» Your goal:
Only these lines should appear, exactly: the one containing "Fixpoint replaceFirst (pat" and every line after it through the end of the material below.

» Entries provided:
- - - - -
Definition is_digit (c : ascii) : bool := in_range 48 57 c.
Definition is_upper (c : ascii) : bool := in_range 65 90 c.
Definition is_lower (c : ascii) : bool := in_range 97 122 c.
Definition is_alpha (c : ascii) : bool := is_upper c || is_lower c.

Definition lower_char (c : ascii) : ascii :=
  if is_upper c || in_range 192 214 c || in_range 216 222 c
  then ascii_of_nat (code c + 32) else c.

(** Upper case of a character whose upper case is again a single 8-bit
    character. *)
Definition upper_char (c : ascii) : ascii :=
  if is_lower c || in_range 224 246 c || in_range 248 254 c
  then ascii_of_nat (code c - 32) else c.

Fixpoint map_chars (f : ascii -> ascii) (s : string) : string :=
  match s with
  | EmptyString => EmptyString
  | String c s' => String (f c) (map_chars f s')
  end.

Definition toLowerCase : string -> string := map_chars lower_char.

(** [s.toUpperCase()].  The sharp s (223) becomes [SS].  The capitals of
    the micro sign (181) and of the y with diaeresis (255) are not 8-bit
    characters; these two characters are left as they are here, and a
    statement on capitals excludes them ([capitals_in_alphabet]). *)
Fixpoint toUpperCase (s : string) : string :=
  match s with
  | EmptyString => EmptyString
  | String c s' =>
      if code c =? 223 then String "S" (String "S" (toUpperCase s'))
      else String (upper_char c) (toUpperCase s')
  end.

Fixpoint startsWith (p s : string) : bool :=
  match p, s with
  | EmptyString, _ => true
  | String a p', String b s' => Ascii.eqb a b && startsWith p' s'
  | String _ _, EmptyString => false
  end.

(** [s.includes(p)] *)
Fixpoint includes (s p : string) : bool :=
  startsWith p s ||
  match s with
  | EmptyString => false
  | String _ s' => includes s' p
  end.

Fixpoint drop (n : nat) (s : string) : string :=
  match n, s with
  | S n', String _ s' => drop n' s'
  | _, _ => s
  end.

Fixpoint take (n : nat) (s : string) : string :=
  match n, s with
  | S n', String c s' => String c (take n' s')
  | _, _ => EmptyString
  end.

(** [s.substring(0, n)] *)
Definition substring0 (n : nat) (s : string) : string := take n s.

Fixpoint trimStart (s : string) : string :=
  match s with
  | String c s' => if is_space c then trimStart s' else s
  | EmptyString => EmptyString
  end.

Fixpoint trimEnd (s : string) : string :=
  match s with
  | EmptyString => EmptyString
  | String c s' =>
      match trimEnd s' with
      | EmptyString => if is_space c then EmptyString else String c EmptyString
      | t => String c t
      end
  end.

Definition trim (s : string) : string := trimEnd (trimStart s).

(** [s.split(sep)] for a one-character separator: never the empty list. *)
Fixpoint split (sep : ascii) (s : string) : list string :=
  match s with
  | EmptyString => [EmptyString]
  | String c s' =>
      if Ascii.eqb c sep then EmptyString :: split sep s'
      else match split sep s' with
           | l :: ls => String c l :: ls
           | [] => [String c EmptyString]
           end
  end.

(** [xs.join(sep)] *)
Fixpoint join (sep : string) (xs : list string) : string :=
  match xs with
  | [] => EmptyString
  | [x] => x
  | x :: rest => x ++ sep ++ join sep rest
  end.

(** [s.replace(pat, by)] with a string pattern: the first occurrence only. *)
Fixpoint replaceFirst (pat by_ s : string) : string :=
  if startsWith pat s then by_ ++ drop (String.length pat) s
  else match s with
       | EmptyString => EmptyString
       | String c s' => String c (replaceFirst pat by_ s')
       end.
- - - - -
» Finished exercise:
Fixpoint replaceFirst (pat by_ s : string) : string :=
  if startsWith pat s then by_ ++ drop (String.length pat) s
  else match s with
       | EmptyString => EmptyString
       | String c s' => String c (replaceFirst pat by_ s')
       end.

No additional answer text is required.